Customer favorites at Putnam & Vine start with their domestic, Italian and French wines. Let’s be clear here: a fair number of P&V customers call their orders in from the back country. It is one of the go-to stores in Greenwich for high-end wine, and its collection of big names from California, as well as Burgundy, Bordeaux, Germany and northern Italy is quite impressive. As an example, the German/Austrian shelf featured Koehler Rupprecht from the Pfalz, Künstler from the Rheingau, Bründlmayer from the Kamptal in Austria, and superb Selbach-Oster 2018 and 2015 Zeltinger Schlossberg Spätleses. Even the standard Rieslings here, from Von Winning and Dr. Crusius, are nothing to sneeze at.


P&V also carries personal favorites like Polkura Syrah, from Chile, Gaba do Xil from Spain, and special-cuvée Champagnes like Ruinart, Krug, and Taittinger Comtes de Champagne. They maintain a good selection of dessert wines, even as those wines are falling into disfavor among drinkers (one shakes one’s head, but it’s true): Sauternes from 3 producers, Italian Vin Santo, and some Hungarian Tokays.

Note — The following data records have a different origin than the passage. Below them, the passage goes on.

Lemma collectArchives_offered (versionData : CorrettoImages) (versionKey : string)
  (whole versionEntry : JsObject CorrettoArchive)
  (versions result : list CorrettoVersionDetails) :
  In (versionKey, whole) versionData ->
  incl versionEntry whole ->
  Forall (offered versionData) versions ->
  CorrettoJdkProvider.collectArchives versionKey versionEntry versions = Ok result ->
  Forall (offered versionData) result.
Proof.
  intros Hin. revert versions.
  induction versionEntry as [|[archiveType releaseDetails] rest IH]; intros versions Hincl Hv E.
  - injection E as <-. exact Hv.
  - cbn [CorrettoJdkProvider.collectArchives] in E. cbv zeta in E.
    assert (Hrest : incl rest whole) by (intros x Hx; apply Hincl; right; exact Hx).
    destruct (String.eqb archiveType detectArchiveFormat) eqn:Et; cbn [negb] in E.
    + destruct (CorrettoJdkProvider.extractVersionFromPath (archive_resource releaseDetails))
        as [extracted|e|c] eqn:Ex; try discriminate E.
      apply (IH _ Hrest) in E; [exact E|].
      apply Forall_app. split; [exact Hv|]. constructor; [|constructor].
      apply String.eqb_eq in Et. unfold offered. cbn.
      split; [exact Et|]. split; [reflexivity|]. split; [exact Ex|].
      exists whole. split; [exact Hin|].
      apply Hincl. left. destruct releaseDetails; reflexivity.
    + exact (IH _ Hrest Hv E).
Qed.

Lemma collectVersions_offered (whole versionData : CorrettoImages)
  (versions result : list CorrettoVersionDetails) :
  incl versionData whole ->
  Forall (offered whole) versions ->
  CorrettoJdkProvider.collectVersions versionData versions = Ok result ->
  Forall (offered whole) result.
Proof.
  revert versions.
  induction versionData as [|[versionKey versionEntry] rest IH]; intros versions Hincl Hv E.
  - injection E as <-. exact Hv.
  - cbn [CorrettoJdkProvider.collectVersions] in E.
    destruct (CorrettoJdkProvider.collectArchives versionKey versionEntry versions)
      as [collected|e|c] eqn:Ec; try discriminate E.
    apply (collectArchives_offered whole versionKey versionEntry) in Ec;
      [|apply Hincl; left; reflexivity|apply incl_refl|exact Hv].
    apply (IH collected); [|exact Ec|exact E].
    intros x Hx. apply Hincl. right. exact Hx.
Qed.

Lemma extractPlatformVersions_offered (versionData : CorrettoImages)
  (result : list CorrettoVersionDetails) :
  CorrettoJdkProvider.extractPlatformVersions (Some versionData) = Ok result ->
  Forall (offered versionData) result.
Proof.
  intros E. apply (collectVersions_offered versionData versionData [] result);
    [apply incl_refl|constructor|exact E].
Qed.

End CorrettoIndex.

(** X18 (CorrettoJdkProvider.extractPlatformVersions): every release the
    provider offers comes from an archive of the index whose file type
    is the archive format of the platform ([zip] on Windows, [tar.gz]
    elsewhere); its version is the key under which the archive is
    listed, its download link is the resource path on
    [https://corretto.aws], and its Corretto version is what
    [extractVersionFromPath] reads from that path.  A missing branch of
    the index gives no releases. *)
Theorem corretto_offers_platform_archives `{Host}
  (versionData : CorrettoImages) (result : list CorrettoVersionDetails) :
  CorrettoJdkProvider.extractPlatformVersions None = Ok []
  /\ (CorrettoJdkProvider.extractPlatformVersions (Some versionData) = Ok result ->
      Forall (fun d =>
                fileType d = detectArchiveFormat
                /\ downloadLink d = "https://corretto.aws" +:+ resource d
                /\ CorrettoJdkProvider.extractVersionFromPath (resource d)
                   = Ok (correttoVersion d)
                /\ exists versionEntry,
                     In (version d, versionEntry) versionData
                     /\ In (fileType d,
                            mkCorrettoArchive (checksum d) (checksum_sha256 d) (resource d))
                          versionEntry)
             result).
Proof.
  split; [reflexivity|]. intros E. exact (extractPlatformVersions_offered versionData result E).
Qed.

Lemma corretto_offers_platform_archives_witness :
  exists result,
    @CorrettoJdkProvider.extractPlatformVersions Scenario.quiet
      (Some CorrettoScenario.linuxImages) = Ok result
    /\ map version result = ["8"; "11"; "17"]
    /\ Forall (fun d => fileType d = "tar.gz") result.
Proof.
  pose (result :=
          match @CorrettoJdkProvider.extractPlatformVersions Scenario.quiet
                  (Some CorrettoScenario.linuxImages) with
          | Ok l => l
          | _ => []
          end).
  exists result. split; [vm_compute; reflexivity|]. split; [vm_compute; reflexivity|].
  eapply Forall_impl;
    [apply (proj2 (@corretto_offers_platform_archives Scenario.quiet
                     CorrettoScenario.linuxImages result)); vm_compute; reflexivity|].
  intros d (Ht & _). exact Ht.
Defined.

(* ===================================================================== *)
(** ** The version in a resource path (extractVersionFromPath) *)
(* ===================================================================== *)

Lemma uptoLastSlash_none (s : string) : Js.count "/" s = 0%nat -> uptoLastSlash s = None.
Proof.
  induction s as [|c s IH]; intros Hc; [reflexivity|].
  apply count_cons_zero in Hc as [E Hc].
  cbn [uptoLastSlash]. rewrite (IH Hc), Ascii.eqb_sym, E.
  destruct (isLineTerminator c); reflexivity.
Qed.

The wine fridge contains 28 different bottles, lined up several bottles deep. It is a very ample selection.

Bourbons and Tequilas are very popular right now, Clase Azul and Casamigos being the clear sales champions. But the lesser-known “La Gritona,” made from ex-Mexican Coke bottles (the glass is a resultant green, of course) and featuring Chief Distiller and Owner Nelly Barajas’s take on the pride of Jalisco, entices many customers.